» DATA LISTING

====

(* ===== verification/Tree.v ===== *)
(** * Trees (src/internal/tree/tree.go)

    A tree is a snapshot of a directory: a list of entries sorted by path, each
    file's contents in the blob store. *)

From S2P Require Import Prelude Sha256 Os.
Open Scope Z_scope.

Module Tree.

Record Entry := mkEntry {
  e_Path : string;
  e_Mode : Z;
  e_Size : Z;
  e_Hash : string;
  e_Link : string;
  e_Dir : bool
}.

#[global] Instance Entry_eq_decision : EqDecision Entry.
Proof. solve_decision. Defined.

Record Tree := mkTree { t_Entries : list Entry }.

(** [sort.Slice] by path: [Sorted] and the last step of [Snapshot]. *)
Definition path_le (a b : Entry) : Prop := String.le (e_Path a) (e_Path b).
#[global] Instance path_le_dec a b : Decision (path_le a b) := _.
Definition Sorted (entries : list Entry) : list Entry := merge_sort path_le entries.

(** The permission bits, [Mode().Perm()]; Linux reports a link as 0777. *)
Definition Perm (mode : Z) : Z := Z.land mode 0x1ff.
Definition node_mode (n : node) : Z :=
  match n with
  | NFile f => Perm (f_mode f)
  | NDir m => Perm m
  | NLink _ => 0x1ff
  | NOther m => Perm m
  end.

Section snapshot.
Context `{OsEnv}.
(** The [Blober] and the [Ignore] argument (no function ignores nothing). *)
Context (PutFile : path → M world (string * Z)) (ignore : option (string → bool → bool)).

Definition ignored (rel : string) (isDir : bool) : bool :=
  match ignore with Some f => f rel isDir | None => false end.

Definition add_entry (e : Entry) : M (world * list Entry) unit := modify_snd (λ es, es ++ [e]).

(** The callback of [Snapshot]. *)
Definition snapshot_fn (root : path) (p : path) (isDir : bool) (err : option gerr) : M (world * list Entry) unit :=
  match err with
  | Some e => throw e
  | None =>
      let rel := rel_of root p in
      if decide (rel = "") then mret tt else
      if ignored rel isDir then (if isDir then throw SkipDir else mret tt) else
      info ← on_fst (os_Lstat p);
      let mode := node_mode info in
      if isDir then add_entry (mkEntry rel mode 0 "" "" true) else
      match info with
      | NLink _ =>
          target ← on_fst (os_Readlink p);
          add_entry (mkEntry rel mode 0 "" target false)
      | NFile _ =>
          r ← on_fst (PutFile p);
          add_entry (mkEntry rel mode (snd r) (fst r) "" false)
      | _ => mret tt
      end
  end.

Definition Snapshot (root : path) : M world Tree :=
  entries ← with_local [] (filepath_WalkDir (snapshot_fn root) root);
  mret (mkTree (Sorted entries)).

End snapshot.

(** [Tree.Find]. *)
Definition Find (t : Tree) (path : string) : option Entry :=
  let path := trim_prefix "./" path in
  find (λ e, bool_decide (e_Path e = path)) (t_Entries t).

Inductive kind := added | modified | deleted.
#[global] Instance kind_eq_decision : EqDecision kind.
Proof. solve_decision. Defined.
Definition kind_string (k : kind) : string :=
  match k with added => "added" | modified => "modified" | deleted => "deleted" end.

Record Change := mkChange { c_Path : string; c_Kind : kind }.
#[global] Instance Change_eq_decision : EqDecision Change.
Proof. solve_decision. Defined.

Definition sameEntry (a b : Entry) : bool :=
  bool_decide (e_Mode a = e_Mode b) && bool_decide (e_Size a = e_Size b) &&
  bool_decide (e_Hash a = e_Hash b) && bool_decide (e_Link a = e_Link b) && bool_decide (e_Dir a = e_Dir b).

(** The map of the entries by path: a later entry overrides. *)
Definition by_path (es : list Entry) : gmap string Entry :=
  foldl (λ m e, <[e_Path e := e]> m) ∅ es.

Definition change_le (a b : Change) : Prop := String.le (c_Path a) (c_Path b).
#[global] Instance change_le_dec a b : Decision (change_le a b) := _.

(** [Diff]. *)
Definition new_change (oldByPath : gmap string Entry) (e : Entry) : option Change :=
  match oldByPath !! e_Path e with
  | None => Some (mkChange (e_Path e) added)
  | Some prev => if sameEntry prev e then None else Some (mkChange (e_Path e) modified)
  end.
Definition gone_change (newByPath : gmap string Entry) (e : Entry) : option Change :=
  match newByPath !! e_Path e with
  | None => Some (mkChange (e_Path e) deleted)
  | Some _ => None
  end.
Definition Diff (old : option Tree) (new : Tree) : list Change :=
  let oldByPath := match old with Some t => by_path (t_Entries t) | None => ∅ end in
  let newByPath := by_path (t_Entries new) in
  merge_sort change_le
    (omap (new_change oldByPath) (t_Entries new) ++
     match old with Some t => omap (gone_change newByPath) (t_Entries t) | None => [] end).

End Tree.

====

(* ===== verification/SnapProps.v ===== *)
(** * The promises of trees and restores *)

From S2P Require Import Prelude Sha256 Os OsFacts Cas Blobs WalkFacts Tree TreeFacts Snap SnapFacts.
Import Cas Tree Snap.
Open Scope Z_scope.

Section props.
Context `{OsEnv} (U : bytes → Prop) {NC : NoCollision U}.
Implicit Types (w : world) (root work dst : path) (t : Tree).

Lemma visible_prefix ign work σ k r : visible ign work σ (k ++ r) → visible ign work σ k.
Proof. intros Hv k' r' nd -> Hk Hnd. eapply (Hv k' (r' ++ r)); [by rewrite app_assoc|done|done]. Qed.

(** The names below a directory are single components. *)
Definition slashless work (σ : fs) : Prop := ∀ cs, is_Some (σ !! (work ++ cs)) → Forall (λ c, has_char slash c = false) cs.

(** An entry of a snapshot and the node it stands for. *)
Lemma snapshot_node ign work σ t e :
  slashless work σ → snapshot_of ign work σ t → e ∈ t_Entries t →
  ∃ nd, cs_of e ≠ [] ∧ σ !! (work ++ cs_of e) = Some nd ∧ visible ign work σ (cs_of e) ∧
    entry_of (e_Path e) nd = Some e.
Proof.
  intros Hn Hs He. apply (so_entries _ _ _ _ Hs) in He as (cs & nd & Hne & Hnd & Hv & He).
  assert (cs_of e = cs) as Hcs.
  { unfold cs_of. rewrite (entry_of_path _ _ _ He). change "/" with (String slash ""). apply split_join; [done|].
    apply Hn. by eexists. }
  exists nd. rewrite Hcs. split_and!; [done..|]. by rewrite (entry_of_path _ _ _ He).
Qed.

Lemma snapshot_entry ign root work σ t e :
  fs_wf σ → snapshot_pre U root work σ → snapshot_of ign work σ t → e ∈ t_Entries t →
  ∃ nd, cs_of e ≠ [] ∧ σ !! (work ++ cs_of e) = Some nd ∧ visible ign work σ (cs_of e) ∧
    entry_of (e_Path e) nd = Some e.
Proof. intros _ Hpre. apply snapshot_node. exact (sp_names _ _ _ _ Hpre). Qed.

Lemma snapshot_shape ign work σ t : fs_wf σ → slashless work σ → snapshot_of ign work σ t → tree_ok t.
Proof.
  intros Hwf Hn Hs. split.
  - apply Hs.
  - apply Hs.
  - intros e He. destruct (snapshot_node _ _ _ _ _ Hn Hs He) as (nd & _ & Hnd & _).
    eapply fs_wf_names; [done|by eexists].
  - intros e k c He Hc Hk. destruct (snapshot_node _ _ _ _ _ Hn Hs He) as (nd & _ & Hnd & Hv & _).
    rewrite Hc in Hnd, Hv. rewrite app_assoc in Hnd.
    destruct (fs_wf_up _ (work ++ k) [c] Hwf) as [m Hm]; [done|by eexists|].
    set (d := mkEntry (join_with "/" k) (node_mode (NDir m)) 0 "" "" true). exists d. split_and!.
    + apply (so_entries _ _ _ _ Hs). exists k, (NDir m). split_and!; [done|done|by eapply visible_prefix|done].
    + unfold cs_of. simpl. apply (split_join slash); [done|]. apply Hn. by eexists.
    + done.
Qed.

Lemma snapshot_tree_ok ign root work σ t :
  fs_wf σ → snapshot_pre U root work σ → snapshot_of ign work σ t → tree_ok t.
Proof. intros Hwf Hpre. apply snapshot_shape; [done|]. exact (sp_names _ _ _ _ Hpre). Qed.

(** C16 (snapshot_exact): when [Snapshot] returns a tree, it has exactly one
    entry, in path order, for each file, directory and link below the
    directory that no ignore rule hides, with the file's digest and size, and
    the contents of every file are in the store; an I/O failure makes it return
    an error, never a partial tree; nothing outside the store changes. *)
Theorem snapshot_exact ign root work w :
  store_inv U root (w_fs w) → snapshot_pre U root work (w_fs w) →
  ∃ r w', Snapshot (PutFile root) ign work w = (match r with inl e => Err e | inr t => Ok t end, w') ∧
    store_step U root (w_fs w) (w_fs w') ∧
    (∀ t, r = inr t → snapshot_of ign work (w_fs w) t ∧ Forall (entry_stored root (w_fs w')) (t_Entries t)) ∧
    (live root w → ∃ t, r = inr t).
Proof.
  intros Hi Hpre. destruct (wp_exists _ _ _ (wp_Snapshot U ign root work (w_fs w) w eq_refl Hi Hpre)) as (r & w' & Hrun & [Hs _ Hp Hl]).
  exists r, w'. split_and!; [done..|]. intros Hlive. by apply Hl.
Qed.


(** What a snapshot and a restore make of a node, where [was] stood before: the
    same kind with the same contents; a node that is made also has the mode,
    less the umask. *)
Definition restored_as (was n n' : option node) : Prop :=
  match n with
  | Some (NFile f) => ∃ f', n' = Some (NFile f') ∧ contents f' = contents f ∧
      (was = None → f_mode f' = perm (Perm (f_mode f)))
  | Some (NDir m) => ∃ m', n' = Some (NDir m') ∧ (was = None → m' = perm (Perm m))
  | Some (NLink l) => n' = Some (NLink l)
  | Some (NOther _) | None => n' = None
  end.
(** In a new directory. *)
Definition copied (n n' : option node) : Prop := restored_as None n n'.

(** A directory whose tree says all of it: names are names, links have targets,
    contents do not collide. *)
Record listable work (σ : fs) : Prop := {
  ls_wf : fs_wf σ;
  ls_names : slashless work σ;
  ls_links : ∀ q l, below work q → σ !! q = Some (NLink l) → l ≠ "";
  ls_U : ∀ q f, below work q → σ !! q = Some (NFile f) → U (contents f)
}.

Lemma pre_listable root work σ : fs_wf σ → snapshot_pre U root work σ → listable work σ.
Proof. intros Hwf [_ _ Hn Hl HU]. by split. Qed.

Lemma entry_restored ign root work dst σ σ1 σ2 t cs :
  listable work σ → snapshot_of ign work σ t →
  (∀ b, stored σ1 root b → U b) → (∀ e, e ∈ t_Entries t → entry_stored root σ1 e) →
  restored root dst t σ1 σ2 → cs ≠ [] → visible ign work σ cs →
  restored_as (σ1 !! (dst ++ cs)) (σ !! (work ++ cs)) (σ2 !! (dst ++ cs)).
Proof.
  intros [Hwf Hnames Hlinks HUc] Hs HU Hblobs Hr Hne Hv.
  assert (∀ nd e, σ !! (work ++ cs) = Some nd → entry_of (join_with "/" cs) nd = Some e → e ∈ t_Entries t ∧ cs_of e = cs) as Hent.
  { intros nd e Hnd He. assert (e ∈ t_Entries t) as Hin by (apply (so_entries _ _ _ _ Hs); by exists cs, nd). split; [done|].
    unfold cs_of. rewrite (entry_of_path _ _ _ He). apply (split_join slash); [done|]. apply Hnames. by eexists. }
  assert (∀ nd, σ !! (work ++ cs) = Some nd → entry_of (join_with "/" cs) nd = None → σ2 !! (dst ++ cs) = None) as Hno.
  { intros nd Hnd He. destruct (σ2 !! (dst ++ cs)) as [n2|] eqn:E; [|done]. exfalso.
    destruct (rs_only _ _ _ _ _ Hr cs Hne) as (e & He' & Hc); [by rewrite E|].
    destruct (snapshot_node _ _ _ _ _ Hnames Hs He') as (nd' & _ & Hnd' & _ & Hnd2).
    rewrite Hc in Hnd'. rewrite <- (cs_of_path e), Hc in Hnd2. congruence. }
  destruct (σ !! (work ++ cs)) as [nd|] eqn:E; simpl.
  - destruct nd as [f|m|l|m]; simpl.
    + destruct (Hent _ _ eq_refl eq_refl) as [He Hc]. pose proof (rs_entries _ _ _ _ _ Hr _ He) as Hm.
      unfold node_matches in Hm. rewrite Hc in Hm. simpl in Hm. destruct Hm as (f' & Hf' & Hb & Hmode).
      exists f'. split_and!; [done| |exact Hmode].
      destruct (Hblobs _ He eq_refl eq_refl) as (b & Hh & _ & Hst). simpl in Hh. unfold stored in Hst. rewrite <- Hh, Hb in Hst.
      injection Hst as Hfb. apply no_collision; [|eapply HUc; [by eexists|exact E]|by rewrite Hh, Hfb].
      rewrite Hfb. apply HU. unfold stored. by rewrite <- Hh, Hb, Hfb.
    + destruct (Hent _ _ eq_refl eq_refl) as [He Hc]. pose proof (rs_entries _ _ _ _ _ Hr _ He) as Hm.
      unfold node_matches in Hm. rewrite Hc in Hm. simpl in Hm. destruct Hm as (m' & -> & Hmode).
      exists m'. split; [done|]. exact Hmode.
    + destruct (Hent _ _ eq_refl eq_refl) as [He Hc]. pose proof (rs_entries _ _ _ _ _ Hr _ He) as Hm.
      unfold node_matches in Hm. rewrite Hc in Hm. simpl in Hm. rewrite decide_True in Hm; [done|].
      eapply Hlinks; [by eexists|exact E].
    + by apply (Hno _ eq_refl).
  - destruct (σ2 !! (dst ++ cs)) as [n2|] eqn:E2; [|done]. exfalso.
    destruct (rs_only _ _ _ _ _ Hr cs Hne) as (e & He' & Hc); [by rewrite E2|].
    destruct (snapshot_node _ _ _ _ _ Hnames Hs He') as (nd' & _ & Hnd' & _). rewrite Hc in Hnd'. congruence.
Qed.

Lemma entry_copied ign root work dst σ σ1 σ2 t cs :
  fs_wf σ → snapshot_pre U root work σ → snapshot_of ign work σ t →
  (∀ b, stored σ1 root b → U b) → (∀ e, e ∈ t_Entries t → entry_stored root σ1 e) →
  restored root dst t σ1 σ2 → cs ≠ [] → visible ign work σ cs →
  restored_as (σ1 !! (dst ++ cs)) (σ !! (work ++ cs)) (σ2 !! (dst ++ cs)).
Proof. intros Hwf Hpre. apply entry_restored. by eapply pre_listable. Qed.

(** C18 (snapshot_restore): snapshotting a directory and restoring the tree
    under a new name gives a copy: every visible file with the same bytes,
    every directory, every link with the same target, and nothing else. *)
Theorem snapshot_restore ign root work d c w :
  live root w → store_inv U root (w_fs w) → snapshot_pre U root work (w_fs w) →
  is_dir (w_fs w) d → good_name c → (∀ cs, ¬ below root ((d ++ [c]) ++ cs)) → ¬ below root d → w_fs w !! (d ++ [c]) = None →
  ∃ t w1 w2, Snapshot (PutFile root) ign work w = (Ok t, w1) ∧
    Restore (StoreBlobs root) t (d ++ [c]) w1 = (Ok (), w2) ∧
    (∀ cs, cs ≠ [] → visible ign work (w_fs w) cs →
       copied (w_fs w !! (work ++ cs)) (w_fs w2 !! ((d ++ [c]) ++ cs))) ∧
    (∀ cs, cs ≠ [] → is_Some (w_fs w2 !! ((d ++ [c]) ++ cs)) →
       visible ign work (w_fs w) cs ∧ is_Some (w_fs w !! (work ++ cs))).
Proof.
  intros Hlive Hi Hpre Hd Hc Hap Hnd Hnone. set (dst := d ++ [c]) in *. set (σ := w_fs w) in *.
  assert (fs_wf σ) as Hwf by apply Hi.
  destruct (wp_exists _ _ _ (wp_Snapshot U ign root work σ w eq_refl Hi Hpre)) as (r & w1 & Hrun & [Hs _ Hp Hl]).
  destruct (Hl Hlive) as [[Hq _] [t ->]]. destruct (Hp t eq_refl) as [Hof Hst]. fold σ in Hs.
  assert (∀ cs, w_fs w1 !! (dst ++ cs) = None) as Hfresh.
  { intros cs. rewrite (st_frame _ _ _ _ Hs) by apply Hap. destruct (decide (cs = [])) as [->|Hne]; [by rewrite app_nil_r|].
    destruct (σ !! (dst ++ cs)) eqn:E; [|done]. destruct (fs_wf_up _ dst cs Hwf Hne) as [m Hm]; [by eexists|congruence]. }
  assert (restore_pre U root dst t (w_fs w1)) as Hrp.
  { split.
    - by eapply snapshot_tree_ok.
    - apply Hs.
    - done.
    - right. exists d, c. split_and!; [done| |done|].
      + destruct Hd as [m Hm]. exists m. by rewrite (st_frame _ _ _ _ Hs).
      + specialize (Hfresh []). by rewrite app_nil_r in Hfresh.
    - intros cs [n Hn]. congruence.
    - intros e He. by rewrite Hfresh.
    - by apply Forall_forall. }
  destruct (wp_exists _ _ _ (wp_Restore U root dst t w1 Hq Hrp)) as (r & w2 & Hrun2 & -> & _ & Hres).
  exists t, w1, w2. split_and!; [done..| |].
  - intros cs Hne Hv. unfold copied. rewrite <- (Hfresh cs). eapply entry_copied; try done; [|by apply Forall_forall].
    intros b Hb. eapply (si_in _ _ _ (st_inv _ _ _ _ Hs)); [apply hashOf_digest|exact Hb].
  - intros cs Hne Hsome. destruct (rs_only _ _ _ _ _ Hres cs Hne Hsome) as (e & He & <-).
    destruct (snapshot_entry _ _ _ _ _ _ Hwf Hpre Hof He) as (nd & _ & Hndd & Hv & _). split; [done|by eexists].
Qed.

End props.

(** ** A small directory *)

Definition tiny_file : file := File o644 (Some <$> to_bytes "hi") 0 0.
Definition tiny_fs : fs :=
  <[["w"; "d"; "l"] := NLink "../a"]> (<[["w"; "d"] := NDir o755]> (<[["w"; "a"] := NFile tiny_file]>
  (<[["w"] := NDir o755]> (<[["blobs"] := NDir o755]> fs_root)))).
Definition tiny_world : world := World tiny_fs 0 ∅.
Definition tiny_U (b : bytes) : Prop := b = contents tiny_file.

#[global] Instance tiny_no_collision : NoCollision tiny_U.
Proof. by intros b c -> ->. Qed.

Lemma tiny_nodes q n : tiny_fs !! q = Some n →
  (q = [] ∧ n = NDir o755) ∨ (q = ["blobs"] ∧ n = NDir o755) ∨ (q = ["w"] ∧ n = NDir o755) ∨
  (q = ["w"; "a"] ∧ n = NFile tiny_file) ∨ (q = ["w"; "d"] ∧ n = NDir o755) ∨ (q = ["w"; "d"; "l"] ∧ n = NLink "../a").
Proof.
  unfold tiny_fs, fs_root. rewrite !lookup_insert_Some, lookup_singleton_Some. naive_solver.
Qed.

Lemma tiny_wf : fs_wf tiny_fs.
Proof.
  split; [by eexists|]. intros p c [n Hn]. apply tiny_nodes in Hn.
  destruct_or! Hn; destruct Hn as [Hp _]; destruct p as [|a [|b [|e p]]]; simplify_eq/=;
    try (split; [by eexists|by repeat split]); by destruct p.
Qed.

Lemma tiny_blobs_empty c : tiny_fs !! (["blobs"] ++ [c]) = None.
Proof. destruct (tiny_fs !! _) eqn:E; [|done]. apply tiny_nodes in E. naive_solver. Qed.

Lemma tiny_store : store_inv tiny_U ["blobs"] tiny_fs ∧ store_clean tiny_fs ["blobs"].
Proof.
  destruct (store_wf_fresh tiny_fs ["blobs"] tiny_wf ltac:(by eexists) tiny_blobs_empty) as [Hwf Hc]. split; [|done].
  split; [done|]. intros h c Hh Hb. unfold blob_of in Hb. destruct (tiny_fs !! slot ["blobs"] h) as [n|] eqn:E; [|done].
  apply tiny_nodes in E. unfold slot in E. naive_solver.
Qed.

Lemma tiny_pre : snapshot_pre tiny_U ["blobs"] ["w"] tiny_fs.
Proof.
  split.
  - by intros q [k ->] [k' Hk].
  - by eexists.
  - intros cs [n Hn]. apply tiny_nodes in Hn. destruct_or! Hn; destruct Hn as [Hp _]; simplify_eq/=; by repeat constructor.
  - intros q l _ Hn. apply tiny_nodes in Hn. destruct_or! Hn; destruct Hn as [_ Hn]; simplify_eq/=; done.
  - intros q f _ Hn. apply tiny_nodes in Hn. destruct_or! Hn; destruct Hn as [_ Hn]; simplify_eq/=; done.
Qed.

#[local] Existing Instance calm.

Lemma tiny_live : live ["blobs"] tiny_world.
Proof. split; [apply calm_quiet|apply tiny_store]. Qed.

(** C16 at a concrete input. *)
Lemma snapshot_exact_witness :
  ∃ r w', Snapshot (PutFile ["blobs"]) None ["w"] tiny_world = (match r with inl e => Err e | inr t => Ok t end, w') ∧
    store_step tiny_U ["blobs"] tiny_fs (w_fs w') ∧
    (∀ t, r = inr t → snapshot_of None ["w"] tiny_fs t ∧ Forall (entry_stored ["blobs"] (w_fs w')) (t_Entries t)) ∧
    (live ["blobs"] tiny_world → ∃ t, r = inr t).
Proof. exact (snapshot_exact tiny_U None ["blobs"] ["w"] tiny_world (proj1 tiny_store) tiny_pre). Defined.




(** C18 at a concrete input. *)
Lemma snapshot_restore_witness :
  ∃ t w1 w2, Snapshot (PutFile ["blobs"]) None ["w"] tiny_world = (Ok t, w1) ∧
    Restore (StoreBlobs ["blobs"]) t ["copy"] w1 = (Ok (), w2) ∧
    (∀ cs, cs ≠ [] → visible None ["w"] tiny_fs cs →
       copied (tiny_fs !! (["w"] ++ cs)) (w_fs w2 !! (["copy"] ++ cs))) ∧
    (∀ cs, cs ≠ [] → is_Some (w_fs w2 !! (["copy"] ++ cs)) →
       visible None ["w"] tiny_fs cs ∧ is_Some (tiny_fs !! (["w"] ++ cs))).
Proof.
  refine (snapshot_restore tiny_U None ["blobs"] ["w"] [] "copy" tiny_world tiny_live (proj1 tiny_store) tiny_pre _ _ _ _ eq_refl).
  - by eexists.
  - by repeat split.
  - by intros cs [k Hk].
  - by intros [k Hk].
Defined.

====

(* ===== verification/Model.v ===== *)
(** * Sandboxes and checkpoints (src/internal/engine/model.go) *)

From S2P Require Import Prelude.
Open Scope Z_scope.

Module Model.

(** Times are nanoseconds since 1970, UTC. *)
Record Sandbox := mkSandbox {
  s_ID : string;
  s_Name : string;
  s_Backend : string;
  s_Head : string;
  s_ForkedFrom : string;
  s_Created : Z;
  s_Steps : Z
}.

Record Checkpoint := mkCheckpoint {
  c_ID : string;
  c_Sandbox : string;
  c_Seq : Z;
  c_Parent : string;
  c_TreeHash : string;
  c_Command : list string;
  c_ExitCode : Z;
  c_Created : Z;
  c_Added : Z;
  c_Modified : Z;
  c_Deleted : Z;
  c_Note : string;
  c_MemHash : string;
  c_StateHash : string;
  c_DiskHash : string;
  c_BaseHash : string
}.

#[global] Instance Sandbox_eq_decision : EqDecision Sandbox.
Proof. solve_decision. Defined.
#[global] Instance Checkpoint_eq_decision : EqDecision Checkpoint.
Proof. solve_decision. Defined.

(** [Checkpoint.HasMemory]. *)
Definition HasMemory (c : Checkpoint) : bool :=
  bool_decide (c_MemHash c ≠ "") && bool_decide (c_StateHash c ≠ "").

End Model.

====

In the entries above, find each line with the word "contents" and show it.

    file's contents in the blob store. *)
    the contents of every file are in the store; an I/O failure makes it return
    same kind with the same contents; a node that is made also has the mode,
  | Some (NFile f) => ∃ f', n' = Some (NFile f') ∧ contents f' = contents f ∧
    contents do not collide. *)
  ls_U : ∀ q f, below work q → σ !! q = Some (NFile f) → U (contents f)
Definition tiny_U (b : bytes) : Prop := b = contents tiny_file.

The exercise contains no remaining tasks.